- WHAT THIS TASK INVOLVES:
Using the listing below, copy exactly the lines from the one containing "(* ===== verification/BinSpec.v ===== *)" to the one containing "Proof. intros Hf.", both lines included, and no others.
-------- ENTRIES SHOWN
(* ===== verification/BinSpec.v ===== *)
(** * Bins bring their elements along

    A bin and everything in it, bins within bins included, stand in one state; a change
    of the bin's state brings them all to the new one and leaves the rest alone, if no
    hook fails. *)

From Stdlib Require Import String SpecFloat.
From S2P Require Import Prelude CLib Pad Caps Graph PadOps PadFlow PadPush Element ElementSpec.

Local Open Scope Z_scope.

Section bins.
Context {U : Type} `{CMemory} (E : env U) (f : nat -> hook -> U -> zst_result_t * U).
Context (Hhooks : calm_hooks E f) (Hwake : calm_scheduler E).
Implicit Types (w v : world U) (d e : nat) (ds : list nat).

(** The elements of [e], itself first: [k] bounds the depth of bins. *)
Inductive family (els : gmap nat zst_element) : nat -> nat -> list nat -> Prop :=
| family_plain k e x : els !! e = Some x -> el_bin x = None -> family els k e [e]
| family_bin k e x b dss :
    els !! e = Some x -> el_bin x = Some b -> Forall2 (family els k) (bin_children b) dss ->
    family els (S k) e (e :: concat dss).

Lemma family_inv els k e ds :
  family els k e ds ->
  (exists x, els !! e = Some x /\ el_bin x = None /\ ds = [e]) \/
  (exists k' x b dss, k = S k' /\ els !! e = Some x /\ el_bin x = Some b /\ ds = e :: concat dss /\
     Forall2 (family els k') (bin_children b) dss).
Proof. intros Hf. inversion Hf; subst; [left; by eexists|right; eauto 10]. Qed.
----------------
-------- ENTRIES SHOWN
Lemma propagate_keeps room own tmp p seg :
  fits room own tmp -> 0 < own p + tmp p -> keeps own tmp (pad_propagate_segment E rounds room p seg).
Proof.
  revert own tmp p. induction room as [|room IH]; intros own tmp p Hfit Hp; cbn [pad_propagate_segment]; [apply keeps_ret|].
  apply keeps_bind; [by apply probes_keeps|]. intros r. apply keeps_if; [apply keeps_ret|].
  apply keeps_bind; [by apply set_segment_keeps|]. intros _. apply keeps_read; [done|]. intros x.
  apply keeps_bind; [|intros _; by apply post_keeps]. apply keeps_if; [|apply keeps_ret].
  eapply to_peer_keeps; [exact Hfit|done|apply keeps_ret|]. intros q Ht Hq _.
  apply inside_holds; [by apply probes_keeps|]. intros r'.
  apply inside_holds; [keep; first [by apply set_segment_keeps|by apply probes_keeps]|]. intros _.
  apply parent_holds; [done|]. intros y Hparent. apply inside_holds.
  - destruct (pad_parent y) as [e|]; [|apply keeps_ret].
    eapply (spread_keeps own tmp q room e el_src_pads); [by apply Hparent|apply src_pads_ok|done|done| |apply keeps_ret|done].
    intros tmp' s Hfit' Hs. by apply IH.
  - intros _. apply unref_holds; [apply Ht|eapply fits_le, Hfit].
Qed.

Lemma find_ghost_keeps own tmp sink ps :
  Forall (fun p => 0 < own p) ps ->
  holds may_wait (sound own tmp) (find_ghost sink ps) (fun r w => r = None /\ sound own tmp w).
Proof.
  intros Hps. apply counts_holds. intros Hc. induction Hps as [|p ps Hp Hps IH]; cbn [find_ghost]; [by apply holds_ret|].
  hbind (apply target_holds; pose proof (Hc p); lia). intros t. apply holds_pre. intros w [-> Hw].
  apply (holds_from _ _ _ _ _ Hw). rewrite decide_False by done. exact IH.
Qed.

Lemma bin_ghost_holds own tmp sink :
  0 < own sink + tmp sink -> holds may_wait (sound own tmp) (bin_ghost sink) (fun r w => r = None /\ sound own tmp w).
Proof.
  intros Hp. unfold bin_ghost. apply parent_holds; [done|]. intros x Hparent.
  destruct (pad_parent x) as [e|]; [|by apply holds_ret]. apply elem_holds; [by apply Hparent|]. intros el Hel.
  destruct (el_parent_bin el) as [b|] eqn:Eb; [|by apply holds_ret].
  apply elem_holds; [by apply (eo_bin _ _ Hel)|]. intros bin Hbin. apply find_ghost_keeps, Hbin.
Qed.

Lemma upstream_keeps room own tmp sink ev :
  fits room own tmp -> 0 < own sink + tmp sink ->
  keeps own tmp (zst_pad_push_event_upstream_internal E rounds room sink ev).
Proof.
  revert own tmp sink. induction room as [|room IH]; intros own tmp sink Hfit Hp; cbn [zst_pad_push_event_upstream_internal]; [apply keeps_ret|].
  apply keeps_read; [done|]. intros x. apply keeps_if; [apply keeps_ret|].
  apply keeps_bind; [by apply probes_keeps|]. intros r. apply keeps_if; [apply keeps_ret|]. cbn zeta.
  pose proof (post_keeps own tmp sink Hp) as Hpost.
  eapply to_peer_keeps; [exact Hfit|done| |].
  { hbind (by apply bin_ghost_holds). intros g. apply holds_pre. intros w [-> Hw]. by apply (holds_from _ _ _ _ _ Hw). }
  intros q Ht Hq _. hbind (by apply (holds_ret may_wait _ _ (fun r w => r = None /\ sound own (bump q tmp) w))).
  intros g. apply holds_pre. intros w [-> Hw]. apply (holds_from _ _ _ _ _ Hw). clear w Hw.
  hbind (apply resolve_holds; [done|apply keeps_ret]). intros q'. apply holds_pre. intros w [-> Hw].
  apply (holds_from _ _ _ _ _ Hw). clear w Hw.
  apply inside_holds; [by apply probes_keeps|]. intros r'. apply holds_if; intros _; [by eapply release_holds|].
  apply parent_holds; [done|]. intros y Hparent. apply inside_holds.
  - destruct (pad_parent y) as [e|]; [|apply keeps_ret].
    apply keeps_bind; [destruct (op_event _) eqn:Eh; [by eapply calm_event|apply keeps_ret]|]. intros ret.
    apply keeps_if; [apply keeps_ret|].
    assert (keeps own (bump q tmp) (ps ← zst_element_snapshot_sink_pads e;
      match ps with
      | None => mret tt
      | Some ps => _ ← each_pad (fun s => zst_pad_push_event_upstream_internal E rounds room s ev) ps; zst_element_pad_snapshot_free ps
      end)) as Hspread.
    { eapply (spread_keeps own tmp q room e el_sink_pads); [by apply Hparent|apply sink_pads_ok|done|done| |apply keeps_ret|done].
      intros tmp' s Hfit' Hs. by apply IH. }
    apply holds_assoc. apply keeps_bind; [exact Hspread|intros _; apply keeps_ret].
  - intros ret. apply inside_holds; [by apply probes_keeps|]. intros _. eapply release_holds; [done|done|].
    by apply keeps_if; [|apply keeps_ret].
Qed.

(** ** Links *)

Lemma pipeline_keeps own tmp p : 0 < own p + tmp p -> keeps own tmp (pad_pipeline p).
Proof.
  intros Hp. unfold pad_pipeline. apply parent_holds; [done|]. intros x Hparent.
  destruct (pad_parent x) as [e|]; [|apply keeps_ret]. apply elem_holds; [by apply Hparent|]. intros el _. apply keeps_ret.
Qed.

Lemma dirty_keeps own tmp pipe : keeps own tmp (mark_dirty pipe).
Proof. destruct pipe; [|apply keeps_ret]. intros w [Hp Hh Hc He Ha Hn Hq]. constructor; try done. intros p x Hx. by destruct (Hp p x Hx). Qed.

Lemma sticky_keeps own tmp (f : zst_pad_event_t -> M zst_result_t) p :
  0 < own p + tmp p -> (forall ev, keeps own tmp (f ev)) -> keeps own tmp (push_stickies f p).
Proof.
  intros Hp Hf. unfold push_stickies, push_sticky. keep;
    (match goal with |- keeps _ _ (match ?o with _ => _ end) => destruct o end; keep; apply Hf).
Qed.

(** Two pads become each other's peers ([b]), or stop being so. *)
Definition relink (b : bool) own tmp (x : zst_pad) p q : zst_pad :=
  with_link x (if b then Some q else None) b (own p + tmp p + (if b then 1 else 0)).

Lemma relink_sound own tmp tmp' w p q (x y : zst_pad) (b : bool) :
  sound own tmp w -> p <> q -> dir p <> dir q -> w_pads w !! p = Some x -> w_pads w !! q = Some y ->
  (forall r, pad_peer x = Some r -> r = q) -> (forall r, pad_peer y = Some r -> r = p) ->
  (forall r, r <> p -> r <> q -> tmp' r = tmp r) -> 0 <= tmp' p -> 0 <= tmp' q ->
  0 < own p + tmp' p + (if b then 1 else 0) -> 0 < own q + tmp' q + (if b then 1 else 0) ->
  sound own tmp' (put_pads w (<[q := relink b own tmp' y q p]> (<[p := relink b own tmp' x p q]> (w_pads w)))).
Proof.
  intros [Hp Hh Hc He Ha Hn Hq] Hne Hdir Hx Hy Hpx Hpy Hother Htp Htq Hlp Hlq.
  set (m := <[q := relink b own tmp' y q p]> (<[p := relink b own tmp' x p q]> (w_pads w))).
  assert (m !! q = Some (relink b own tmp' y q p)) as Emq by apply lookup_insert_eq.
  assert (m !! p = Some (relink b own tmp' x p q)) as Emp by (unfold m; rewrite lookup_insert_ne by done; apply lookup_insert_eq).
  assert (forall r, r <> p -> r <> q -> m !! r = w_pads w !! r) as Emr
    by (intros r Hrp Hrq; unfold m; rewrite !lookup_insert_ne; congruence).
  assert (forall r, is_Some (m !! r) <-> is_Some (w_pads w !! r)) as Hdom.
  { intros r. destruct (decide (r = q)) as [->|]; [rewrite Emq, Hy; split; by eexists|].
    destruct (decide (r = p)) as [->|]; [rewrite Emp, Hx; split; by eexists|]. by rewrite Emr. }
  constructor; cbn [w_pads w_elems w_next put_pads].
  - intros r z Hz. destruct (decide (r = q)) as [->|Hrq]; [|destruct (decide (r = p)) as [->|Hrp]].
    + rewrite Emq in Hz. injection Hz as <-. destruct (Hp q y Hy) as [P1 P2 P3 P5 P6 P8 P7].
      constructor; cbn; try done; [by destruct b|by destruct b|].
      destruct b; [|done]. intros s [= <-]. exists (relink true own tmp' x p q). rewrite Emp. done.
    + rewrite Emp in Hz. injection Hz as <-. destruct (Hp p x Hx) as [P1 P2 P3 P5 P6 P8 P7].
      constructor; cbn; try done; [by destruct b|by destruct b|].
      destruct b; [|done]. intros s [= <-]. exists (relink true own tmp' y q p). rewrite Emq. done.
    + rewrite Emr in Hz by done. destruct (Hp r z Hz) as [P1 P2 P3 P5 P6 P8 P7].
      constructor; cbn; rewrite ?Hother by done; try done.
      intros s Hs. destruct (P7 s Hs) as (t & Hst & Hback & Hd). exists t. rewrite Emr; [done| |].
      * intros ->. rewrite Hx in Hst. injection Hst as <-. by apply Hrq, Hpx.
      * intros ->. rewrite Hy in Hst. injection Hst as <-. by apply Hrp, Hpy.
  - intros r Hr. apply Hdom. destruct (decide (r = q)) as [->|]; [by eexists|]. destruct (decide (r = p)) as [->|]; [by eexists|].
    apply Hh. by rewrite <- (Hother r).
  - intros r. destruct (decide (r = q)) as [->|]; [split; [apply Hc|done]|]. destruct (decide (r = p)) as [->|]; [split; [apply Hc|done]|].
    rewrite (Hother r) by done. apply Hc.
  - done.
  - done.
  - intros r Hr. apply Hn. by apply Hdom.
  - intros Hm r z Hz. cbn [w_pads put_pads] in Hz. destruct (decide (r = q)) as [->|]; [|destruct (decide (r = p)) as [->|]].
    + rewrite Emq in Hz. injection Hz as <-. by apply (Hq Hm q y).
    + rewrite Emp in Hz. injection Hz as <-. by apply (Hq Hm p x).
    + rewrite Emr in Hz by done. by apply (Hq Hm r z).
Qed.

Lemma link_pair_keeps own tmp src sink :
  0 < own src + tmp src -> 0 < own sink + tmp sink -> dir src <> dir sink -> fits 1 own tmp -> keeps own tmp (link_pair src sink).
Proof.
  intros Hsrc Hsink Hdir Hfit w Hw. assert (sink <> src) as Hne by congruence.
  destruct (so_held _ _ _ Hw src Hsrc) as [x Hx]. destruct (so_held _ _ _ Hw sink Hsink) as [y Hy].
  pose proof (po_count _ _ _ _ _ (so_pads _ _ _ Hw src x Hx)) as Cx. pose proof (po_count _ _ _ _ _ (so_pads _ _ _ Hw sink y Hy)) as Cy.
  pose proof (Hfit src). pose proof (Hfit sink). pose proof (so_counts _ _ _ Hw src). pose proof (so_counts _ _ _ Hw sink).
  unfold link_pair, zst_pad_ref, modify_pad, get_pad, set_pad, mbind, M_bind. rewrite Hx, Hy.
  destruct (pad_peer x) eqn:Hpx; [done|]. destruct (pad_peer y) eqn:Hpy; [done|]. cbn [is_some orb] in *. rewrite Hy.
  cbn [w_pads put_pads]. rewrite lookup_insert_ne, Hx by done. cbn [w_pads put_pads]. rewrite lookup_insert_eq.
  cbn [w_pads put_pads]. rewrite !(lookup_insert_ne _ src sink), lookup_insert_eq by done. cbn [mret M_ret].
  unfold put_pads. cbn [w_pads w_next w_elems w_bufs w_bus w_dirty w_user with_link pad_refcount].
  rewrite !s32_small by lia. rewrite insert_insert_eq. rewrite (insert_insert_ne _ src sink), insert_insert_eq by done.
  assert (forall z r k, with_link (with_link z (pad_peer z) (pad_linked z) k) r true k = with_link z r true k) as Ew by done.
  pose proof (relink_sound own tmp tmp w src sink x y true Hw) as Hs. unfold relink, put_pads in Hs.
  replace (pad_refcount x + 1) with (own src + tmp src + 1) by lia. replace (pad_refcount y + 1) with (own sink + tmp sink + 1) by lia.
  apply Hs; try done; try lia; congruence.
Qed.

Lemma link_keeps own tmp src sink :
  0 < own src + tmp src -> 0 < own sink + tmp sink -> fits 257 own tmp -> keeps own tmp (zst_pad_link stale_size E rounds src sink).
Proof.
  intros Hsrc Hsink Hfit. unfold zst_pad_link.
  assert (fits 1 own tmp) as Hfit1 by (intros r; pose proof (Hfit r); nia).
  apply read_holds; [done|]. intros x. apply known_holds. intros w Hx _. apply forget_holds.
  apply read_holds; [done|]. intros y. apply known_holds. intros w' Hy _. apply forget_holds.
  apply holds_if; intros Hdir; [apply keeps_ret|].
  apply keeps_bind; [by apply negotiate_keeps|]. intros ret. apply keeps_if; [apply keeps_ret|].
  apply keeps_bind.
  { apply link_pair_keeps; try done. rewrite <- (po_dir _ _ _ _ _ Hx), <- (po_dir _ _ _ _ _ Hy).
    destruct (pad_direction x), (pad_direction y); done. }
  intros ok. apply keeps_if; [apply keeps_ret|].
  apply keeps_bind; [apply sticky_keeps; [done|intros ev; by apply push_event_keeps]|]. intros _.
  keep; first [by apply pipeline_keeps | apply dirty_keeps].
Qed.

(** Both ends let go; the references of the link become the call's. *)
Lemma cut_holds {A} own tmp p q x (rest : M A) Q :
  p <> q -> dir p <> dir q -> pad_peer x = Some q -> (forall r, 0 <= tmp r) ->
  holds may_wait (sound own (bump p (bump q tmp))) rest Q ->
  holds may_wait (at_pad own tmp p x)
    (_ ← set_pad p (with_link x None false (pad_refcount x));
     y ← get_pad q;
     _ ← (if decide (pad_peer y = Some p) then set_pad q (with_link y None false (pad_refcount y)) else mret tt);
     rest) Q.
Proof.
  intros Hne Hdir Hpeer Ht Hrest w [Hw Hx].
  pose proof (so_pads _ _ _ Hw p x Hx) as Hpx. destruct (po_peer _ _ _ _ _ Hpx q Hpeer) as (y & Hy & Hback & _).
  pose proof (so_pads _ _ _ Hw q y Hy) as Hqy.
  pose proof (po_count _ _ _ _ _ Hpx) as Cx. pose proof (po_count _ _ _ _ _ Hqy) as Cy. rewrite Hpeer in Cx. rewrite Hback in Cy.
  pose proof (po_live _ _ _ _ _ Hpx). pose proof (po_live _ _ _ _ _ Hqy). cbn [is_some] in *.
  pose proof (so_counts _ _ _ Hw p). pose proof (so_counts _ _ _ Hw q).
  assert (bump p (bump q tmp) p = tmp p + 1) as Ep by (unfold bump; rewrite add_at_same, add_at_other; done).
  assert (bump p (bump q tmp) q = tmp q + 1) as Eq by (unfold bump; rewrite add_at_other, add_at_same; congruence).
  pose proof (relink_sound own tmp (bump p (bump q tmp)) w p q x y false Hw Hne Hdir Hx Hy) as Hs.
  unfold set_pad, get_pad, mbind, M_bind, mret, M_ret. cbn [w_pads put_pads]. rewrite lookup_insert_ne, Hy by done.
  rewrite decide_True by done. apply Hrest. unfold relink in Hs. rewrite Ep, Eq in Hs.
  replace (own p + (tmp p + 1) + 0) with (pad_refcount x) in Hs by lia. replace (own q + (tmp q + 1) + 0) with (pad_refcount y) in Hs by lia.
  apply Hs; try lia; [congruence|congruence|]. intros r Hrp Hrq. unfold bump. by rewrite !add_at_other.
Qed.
----------------
- EXPECTED OUTPUT:
(* ===== verification/BinSpec.v ===== *)
(** * Bins bring their elements along

    A bin and everything in it, bins within bins included, stand in one state; a change
    of the bin's state brings them all to the new one and leaves the rest alone, if no
    hook fails. *)

From Stdlib Require Import String SpecFloat.
From S2P Require Import Prelude CLib Pad Caps Graph PadOps PadFlow PadPush Element ElementSpec.

Local Open Scope Z_scope.

Section bins.
Context {U : Type} `{CMemory} (E : env U) (f : nat -> hook -> U -> zst_result_t * U).
Context (Hhooks : calm_hooks E f) (Hwake : calm_scheduler E).
Implicit Types (w v : world U) (d e : nat) (ds : list nat).

(** The elements of [e], itself first: [k] bounds the depth of bins. *)
Inductive family (els : gmap nat zst_element) : nat -> nat -> list nat -> Prop :=
| family_plain k e x : els !! e = Some x -> el_bin x = None -> family els k e [e]
| family_bin k e x b dss :
    els !! e = Some x -> el_bin x = Some b -> Forall2 (family els k) (bin_children b) dss ->
    family els (S k) e (e :: concat dss).

Lemma family_inv els k e ds :
  family els k e ds ->
  (exists x, els !! e = Some x /\ el_bin x = None /\ ds = [e]) \/
  (exists k' x b dss, k = S k' /\ els !! e = Some x /\ el_bin x = Some b /\ ds = e :: concat dss /\
     Forall2 (family els k') (bin_children b) dss).
Proof. intros Hf. inversion Hf; subst; [left; by eexists|right; eauto 10]. Qed.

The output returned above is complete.